10 Comments

  • Point well taken but, given the obesity epidemic, is lowering prices for sugar a good idea from a public health perspective?

  • Would you buy more sugar or products with sugar if the price was lower?

    This program has and does put huge amounts of tax dollars into the pockets of a few super-wealthy. It’s about time someone did something about it.

  • I generally oppose the Nanny State, but if we want to discourage the consumption of sugar by increasing its price, the right way to do it is to put an across-the-board tax on it. The current program just funnels dollars into the pockets of a few favored producers.

    My Midwestern town used to have a factory that produced a certain well known brand of candy. It moved to Canada a while back, taking several hundred jobs with it. Seems sugar’s cheaper there.

  • I’d prefer my sweetened things to have sugar rather than corn sweeteners. I know there’s no proven link between corn sweeteners and any particular health problem, but I have my idiosyncratic ideas about it. Having a choice between sugar- vs. corn-sweetened things, I’ll always choose the sugar–beet or cane, I don’t care.

    There’s clearly a market for sugar- rather than corn-sweetened products. Some manufacturers make a point of differentiating themselves on the matter. Others, like Pepsi and its ‘Throwback’ see a niche as well. As it is, I’ll generally buy Mexican-produced, sugar-sweetened Coke over the more available–and cheaper–corn product.

    While sugar subsidies help my state (FL) with its tax income, thus providing a benefit to me, they hurt me in my wallet, too, as I pay more than I should be paying.

  • In America, first you get the sugar, then you get the power, then you get the women.

  • There probably are other, better, ways of discouraging heavy use of sugar – I’m no proponent of this kind of mis-structuring of industry – but, yes, there is reason to believe that people will buy more sugar if the price is lower. The article itself says that lowering the price of sugar will increase employment of confectioners.

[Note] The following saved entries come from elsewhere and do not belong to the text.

(* ===== verification/Digits.v ===== *)
(** * Numbers as text

    [Display] and [LowerHex] of unsigned integers, the zero-padded forms
    ([{:010}], [{:032x}]) the canonical sort keys use, and the standard
    library's integer parsers. *)

From S2P Require Import Prelude Str.
From stdpp Require Import base numbers list.

Open Scope N_scope.

(** A digit value as the formatter writes it: ['0'..'9'] then ['a'..'f']. *)
Definition digit_char (d : N) : char := if d <? 10 then 48 + d else 87 + d.

(** [char::to_digit(radix)]; both letter cases. *)
Definition to_digit (radix : N) (c : char) : option N :=
  let v :=
    if is_ascii_digit c then Some (c - 48)
    else if is_ascii_lowercase c then Some (c - 87)
    else if is_ascii_uppercase c then Some (c - 55)
    else None in
  match v with
  | Some d => if d <? radix then Some d else None
  | None => None
  end.

(** Digits of [n], most significant first, no leading zero; a number of [k]
    bits has at most [k] digits, so [N.size_nat] steps are enough. *)
Fixpoint digits_fuel (fuel : nat) (b n : N) : list N :=
  match fuel with
  | O => [n]
  | S fuel' => if n <? b then [n] else digits_fuel fuel' b (n / b) ++ [n mod b]
  end.

Definition digits (b n : N) : list N := digits_fuel (N.size_nat n) b n.

(** Exactly [w] digits, most significant first. *)
Fixpoint fixed_digits (w : nat) (b n : N) : list N :=
  match w with
  | O => []
  | S w' => fixed_digits w' b (n / b) ++ [n mod b]
  end.

(** [{}] and [{:x}]. *)
Definition fmt_dec (n : N) : str := digit_char <$> digits 10 n.
Definition fmt_hex (n : N) : str := digit_char <$> digits 16 n.

(** [{:0w}]: zeros on the left up to width [w]. *)
Definition pad_zero (w : nat) (s : str) : str := replicate (w - length s) 48 ++ s.

(** [str::parse] of an unsigned integer no larger than [max] in base [b], as
    the standard library reads one: an optional [+], at least one digit. *)
Fixpoint parse_digits (b max acc : N) (s : str) : option N :=
  match s with
  | [] => Some acc
  | c :: s' =>
      match to_digit b c with
      | Some d =>
          let acc' := acc * b + d in
          if acc' <=? max then parse_digits b max acc' s' else None
      | None => None
      end
  end.

Definition PLUS : char := 43.

Definition parse_uint (max : N) (s : str) : option N :=
  match s with
  | [] => None
  | c :: s' =>
      if c =? PLUS then match s' with [] => None | _ => parse_digits 10 max 0 s' end
      else parse_digits 10 max 0 s
  end.

(** [str::parse::<i64>] and [Display] of [i64]. *)
Definition parse_i64 (s : str) : option Z :=
  match s with
  | c :: (_ :: _) as s' =>
      if c =? DASH then
        match parse_digits 10 9223372036854775808 0 s' with
        | Some n => Some (- Z.of_N n)%Z
        | None => None
        end
      else match parse_uint 9223372036854775807 s with
           | Some n => Some (Z.of_N n)
           | None => None
           end
  | _ => match parse_uint 9223372036854775807 s with
         | Some n => Some (Z.of_N n)
         | None => None
         end
  end.

Definition fmt_i64 (z : Z) : str :=
  if (z <? 0)%Z then DASH :: fmt_dec (Z.to_N (- z)) else fmt_dec (Z.to_N z).

(** ** Lemmas *)

Section Base.
Context (b : N) (Hb : 2 <= b).

Lemma digits_fuel_length_pos fuel n : (1 <= length (digits_fuel fuel b n))%nat.
Proof using Type. clear Hb. destruct fuel; simpl; [lia|]. case_match; [simpl; lia|]. rewrite length_app. simpl. lia. Qed.

Lemma digits_fuel_bound fuel n : n < 2 ^ N.of_nat fuel -> Forall (fun d => d < b) (digits_fuel fuel b n).
Proof using Hb.
  revert n. induction fuel as [|fuel IH]; intros n Hn; simpl.
  { simpl in Hn. constructor; [|constructor]. lia. }
  destruct (N.ltb_spec n b); [by repeat constructor|].
  apply Forall_app. split.
  - apply IH. apply N.Div0.div_lt_upper_bound.
    rewrite Nat2N.inj_succ, N.pow_succ_r' in Hn.
    assert (2 * 2 ^ N.of_nat fuel <= b * 2 ^ N.of_nat fuel) by (apply N.mul_le_mono_r; lia). lia.
  - repeat constructor. apply N.mod_lt. lia.
Qed.

Lemma size_nat_bound n : n < 2 ^ N.of_nat (N.size_nat n).
Proof using Type. clear Hb.
  destruct n as [|p]; [done|]. simpl.
  induction p as [p IH|p IH|]; simpl; [| |done];
    rewrite Nat2N.inj_succ, N.pow_succ_r'; lia.
Qed.

Lemma digits_bound n : Forall (fun d => d < b) (digits b n).
Proof using Hb. apply digits_fuel_bound, size_nat_bound. Qed.

Lemma fixed_digits_length w n : length (fixed_digits w b n) = w.
Proof using Type. clear Hb.
  revert n. induction w as [|w IH]; intros n; simpl; [done|].
  rewrite length_app, IH. simpl. lia.
Qed.

Lemma fixed_digits_zero w : fixed_digits w b 0 = replicate w 0.
Proof using Hb.
  induction w as [|w IH]; [done|]. simpl fixed_digits.
  rewrite N.Div0.div_0_l, N.Div0.mod_0_l, IH.
  change [0] with (replicate 1 0). by rewrite <- replicate_add, Nat.add_comm.
Qed.

(** Zero padding of the plain digits gives the fixed-width ones. *)
Lemma digits_fuel_fixed fuel w n :
  n < 2 ^ N.of_nat fuel -> n < b ^ N.of_nat w -> (1 <= w)%nat ->
  (length (digits_fuel fuel b n) <= w)%nat /\
  replicate (w - length (digits_fuel fuel b n)) 0 ++ digits_fuel fuel b n = fixed_digits w b n.
Proof using Hb.
  revert w n. induction fuel as [|fuel IH]; intros w n Hf Hn Hw.
  { simpl in Hf. assert (n = 0) as -> by lia. simpl. split; [lia|].
    rewrite fixed_digits_zero. change [0] with (replicate 1 0).
    rewrite <- replicate_add. f_equal. lia. }
  destruct w as [|w]; [lia|]. simpl. destruct (N.ltb_spec n b) as [Hlt|Hge].
  - simpl. split; [lia|]. rewrite N.div_small, N.mod_small by done.
    rewrite fixed_digits_zero. by rewrite Nat.sub_0_r.
  - rewrite length_app. simpl. rewrite Nat2N.inj_succ, N.pow_succ_r' in Hf, Hn.
    destruct w as [|w]; [simpl in Hn; lia|].
    destruct (IH (S w) (n / b)) as [Hl Heq].
    + apply N.Div0.div_lt_upper_bound.
      assert (2 * 2 ^ N.of_nat fuel <= b * 2 ^ N.of_nat fuel) by (apply N.mul_le_mono_r; lia). lia.
    + by apply N.Div0.div_lt_upper_bound.
    + lia.
    + split; [lia|]. rewrite app_assoc. f_equal. rewrite <- Heq.
      f_equal. f_equal. lia.
Qed.

Lemma digits_fixed w n :
  n < b ^ N.of_nat w -> (1 <= w)%nat ->
  replicate (w - length (digits b n)) 0 ++ digits b n = fixed_digits w b n.
Proof using Hb. intros. apply digits_fuel_fixed; [apply size_nat_bound|done..]. Qed.

End Base.

Lemma list_cmp_snoc {A} (c : A -> A -> comparison) l k x y :
  length l = length k ->
  list_cmp c (l ++ [x]) (k ++ [y]) = then_with (list_cmp c l k) (c x y).
Proof.
  revert k. induction l as [|a l IH]; intros [|d k] Hl; simpl in *; try done.
  - by destruct (c x y).
  - rewrite IH by lia. by destruct (c a d).
Qed.

(** Fixed-width digits compare as the numbers do. *)
Lemma fixed_digits_cmp b w n m :
  2 <= b -> n < b ^ N.of_nat w -> m < b ^ N.of_nat w ->
  list_cmp N.compare (fixed_digits w b n) (fixed_digits w b m) = N.compare n m.
Proof.
  intros Hb. revert n m. induction w as [|w IH]; intros n m Hn Hm; simpl.
  { simpl in *. assert (n = 0) as -> by lia. by assert (m = 0) as -> by lia. }
  rewrite list_cmp_snoc by by rewrite !fixed_digits_length.
  rewrite Nat2N.inj_succ, N.pow_succ_r' in Hn, Hm.
  rewrite IH by by apply N.Div0.div_lt_upper_bound.
  assert (Hn' := N.div_mod' n b). assert (Hm' := N.div_mod' m b).
  assert (Hrn : n mod b < b) by (apply N.mod_lt; lia).
  assert (Hrm : m mod b < b) by (apply N.mod_lt; lia).
  revert Hn' Hm' Hrn Hrm.
  generalize (n / b) (n mod b) (m / b) (m mod b). intros qn rn qm rm Hn' Hm' Hrn Hrm.
  destruct (N.compare_spec qn qm) as [E|E|E]; simpl; symmetry.
  - subst qm. destruct (N.compare_spec rn rm).
    + apply N.compare_eq_iff. lia.
    + apply N.compare_lt_iff. lia.
    + apply N.compare_gt_iff. lia.
  - apply N.compare_lt_iff. assert (b * (qn + 1) <= b * qm) by (apply N.mul_le_mono_l; lia). lia.
  - apply N.compare_gt_iff. assert (b * (qm + 1) <= b * qn) by (apply N.mul_le_mono_l; lia). lia.
Qed.

(** Digit characters order as their values. *)
Lemma digit_char_cmp d e : d < 16 -> e < 16 -> N.compare (digit_char d) (digit_char e) = N.compare d e.
Proof.
  intros Hd He. unfold digit_char.
  destruct (N.ltb_spec d 10), (N.ltb_spec e 10), (N.compare_spec d e);
    (apply N.compare_eq_iff || apply N.compare_lt_iff || apply N.compare_gt_iff); lia.
Qed.

Lemma list_cmp_fmap_digits l k :
  Forall (fun d => d < 16) l -> Forall (fun d => d < 16) k ->
  str_cmp (digit_char <$> l) (digit_char <$> k) = list_cmp N.compare l k.
Proof.
  unfold str_cmp. intros Hl. revert k. induction Hl as [|x l Hx Hl IH];
    intros k Hk; destruct Hk as [|y k Hy Hk]; csimpl; try done.
  rewrite digit_char_cmp by done. by rewrite IH.
Qed.

Lemma fixed_digits_bound w b n : 0 < b -> Forall (fun d => d < b) (fixed_digits w b n).
Proof.
  intros Hb. revert n. induction w as [|w IH]; intros n; simpl; [constructor|].
  apply Forall_app. split; [apply IH|]. repeat constructor. apply N.mod_lt. lia.
Qed.

Lemma pad_zero_fixed b w n :
  2 <= b -> n < b ^ N.of_nat w -> (1 <= w)%nat ->
  pad_zero w (digit_char <$> digits b n) = digit_char <$> fixed_digits w b n.
Proof.
  intros Hb Hn Hw. rewrite <- (digits_fixed b Hb w n) by done.
  unfold pad_zero. rewrite fmap_app, length_fmap. f_equal.
  by rewrite fmap_replicate.
Qed.

(** The zero-padded decimal form of two numbers that fit its width compares as
    the numbers do. *)
Lemma pad_dec_cmp w n m :
  (1 <= w)%nat -> n < 10 ^ N.of_nat w -> m < 10 ^ N.of_nat w ->
  str_cmp (pad_zero w (fmt_dec n)) (pad_zero w (fmt_dec m)) = N.compare n m.
Proof.
  intros Hw Hn Hm. unfold fmt_dec. rewrite !pad_zero_fixed by done.
  rewrite list_cmp_fmap_digits.
  - by apply fixed_digits_cmp.
  - eapply Forall_impl; [by apply fixed_digits_bound|]. simpl. lia.
  - eapply Forall_impl; [by apply fixed_digits_bound|]. simpl. lia.
Qed.

Lemma pad_hex_cmp w n m :
  (1 <= w)%nat -> n < 16 ^ N.of_nat w -> m < 16 ^ N.of_nat w ->
  str_cmp (pad_zero w (fmt_hex n)) (pad_zero w (fmt_hex m)) = N.compare n m.
Proof.
  intros Hw Hn Hm. unfold fmt_hex. rewrite !pad_zero_fixed by done.
  rewrite list_cmp_fmap_digits by by apply fixed_digits_bound.
  by apply fixed_digits_cmp.
Qed.

Lemma pad_zero_length w b n :
  2 <= b -> n < b ^ N.of_nat w -> (1 <= w)%nat ->
  length (pad_zero w (digit_char <$> digits b n)) = w.
Proof. intros. by rewrite pad_zero_fixed, length_fmap, fixed_digits_length. Qed.

(** ** Parsing back *)

Lemma to_digit_char b d : d < b -> b <= 16 -> to_digit b (digit_char d) = Some d.
Proof.
  intros Hd Hb. unfold to_digit, digit_char, is_ascii_digit, is_ascii_lowercase.
  destruct (N.ltb_spec d 10).
  - replace (48 <=? 48 + d) with true by (symmetry; apply N.leb_le; lia).
    replace (48 + d <=? 57) with true by (symmetry; apply N.leb_le; lia). simpl.
    replace (48 + d - 48) with d by lia. by rewrite (proj2 (N.ltb_lt d b)).
  - replace (87 + d <=? 57) with false by (symmetry; apply N.leb_gt; lia).
    replace (97 <=? 87 + d) with true by (symmetry; apply N.leb_le; lia).
    replace (87 + d <=? 122) with true by (symmetry; apply N.leb_le; lia).
    rewrite andb_false_r. simpl.
    replace (87 + d - 87) with d by lia. by rewrite (proj2 (N.ltb_lt d b)).
Qed.

Definition value_of (b acc : N) (l : list N) : N := fold_left (fun a d => a * b + d) l acc.

Lemma value_of_ge b acc l : 1 <= b -> acc <= value_of b acc l.
Proof.
  intros Hb. revert acc. induction l as [|d l IH]; intros acc; simpl; [lia|].
  etrans; [|apply IH]. nia.
Qed.

Lemma value_of_snoc b acc l d : value_of b acc (l ++ [d]) = value_of b acc l * b + d.
Proof. unfold value_of. by rewrite fold_left_app. Qed.

Lemma value_of_digits_fuel b fuel n : value_of b 0 (digits_fuel fuel b n) = n.
Proof.
  revert n. induction fuel as [|fuel IH]; intros n; [done|]. simpl.
  case_match; [done|]. rewrite value_of_snoc, IH, N.mul_comm.
  symmetry. apply N.div_mod'.
Qed.

Lemma value_of_digits b n : value_of b 0 (digits b n) = n.
Proof. apply value_of_digits_fuel. Qed.

Lemma parse_digits_fmap b max acc l :
  1 <= b -> b <= 16 -> Forall (fun d => d < b) l -> value_of b acc l <= max ->
  parse_digits b max acc (digit_char <$> l) = Some (value_of b acc l).
Proof.
  intros Hb Hb' Hl. revert acc. induction Hl as [|d l Hd Hl IH]; intros acc Hv; csimpl; [done|].
  rewrite to_digit_char by done.
  assert (acc * b + d <= max).
  { etrans; [|exact Hv]. simpl. by apply (value_of_ge b (acc * b + d) l). }
  rewrite (proj2 (N.leb_le _ _)) by done. by apply IH.
Qed.

Lemma digits_cons b n : exists d l, digits b n = d :: l.
Proof.
  assert (H := digits_fuel_length_pos b (N.size_nat n) n).
  unfold digits. destruct (digits_fuel _ _ _); simpl in *; [lia|eauto].
Qed.

Lemma digit_char_range d : d < 10 -> 48 <= digit_char d <= 57.
Proof. intros H. unfold digit_char. rewrite (proj2 (N.ltb_lt d 10)) by done. lia. Qed.

Lemma fmt_dec_digits n : Forall (fun c => is_ascii_digit c = true) (fmt_dec n).
Proof.
  unfold fmt_dec. apply Forall_fmap. eapply Forall_impl; [apply (digits_bound 10); lia|].
  intros d Hd. simpl. apply digit_char_range in Hd. unfold is_ascii_digit.
  apply andb_true_iff. split; apply N.leb_le; lia.
Qed.

Lemma fmt_dec_cons n : exists c s, fmt_dec n = c :: s /\ is_ascii_digit c = true.
Proof.
  assert (H := fmt_dec_digits n). unfold fmt_dec in *.
  destruct (digits_cons 10 n) as (d & l & E). rewrite E in *. csimpl in *.
  apply Forall_inv in H. eauto.
Qed.

Lemma is_ascii_digit_range c : is_ascii_digit c = true <-> 48 <= c <= 57.
Proof. unfold is_ascii_digit. rewrite andb_true_iff, !N.leb_le. done. Qed.

(** Every number that fits is read back from its decimal form. *)
Lemma parse_uint_fmt max n : n <= max -> parse_uint max (fmt_dec n) = Some n.
Proof.
  intros Hn. unfold parse_uint. destruct (fmt_dec_cons n) as (c & s & E & Hc). rewrite E.
  apply is_ascii_digit_range in Hc. unfold PLUS.
  destruct (N.eqb_spec c 43); [lia|]. rewrite <- E. unfold fmt_dec.
  rewrite <- (value_of_digits 10 n) at 2.
  apply parse_digits_fmap; [lia|lia|apply digits_bound; lia|by rewrite value_of_digits].
Qed.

  • Kinda sad to see the good folks at Cato treating this piece of garbage as if it was actually a meaningful piece of news.

    The real headline should be “Lugar Targets Federal Sugar Racketeers For Dollars”.

    The sub would be “Needs Campaign Funds; Harrumphs In The General Direction Of Fanjuls That He Expects A Check In The Mail”.

    Check Lugars next SEC filings for contributions from South Florida. Then hold your breath until anything actually gets done about Big Sugar or until Jesus comes back. (Here’s a hint – He’ll be the one with the halo.)

  • What a great idea, but why is he stopping with just sugar. End all federal subsidies, the corn for gasoline would be a great place to start, end them all. Then we could eliminate the human subsidies like Welfare, Aid to Dependent Children, Medicaid. And why are we subsiding foreign countries?

  • “The article itself says that lowering the price of sugar will increase employment of confectioners”

    Could that be because now there will be increased competition for the existing sugar products market?

    I’ll change my original question – what sugar products do you currently not buy because of the price?

  • Frank
    Soda sweetened with sugar, since Coke, Pepsi, et al (excepting a few bit players) used HFCS in lieu of the more expensive sugar.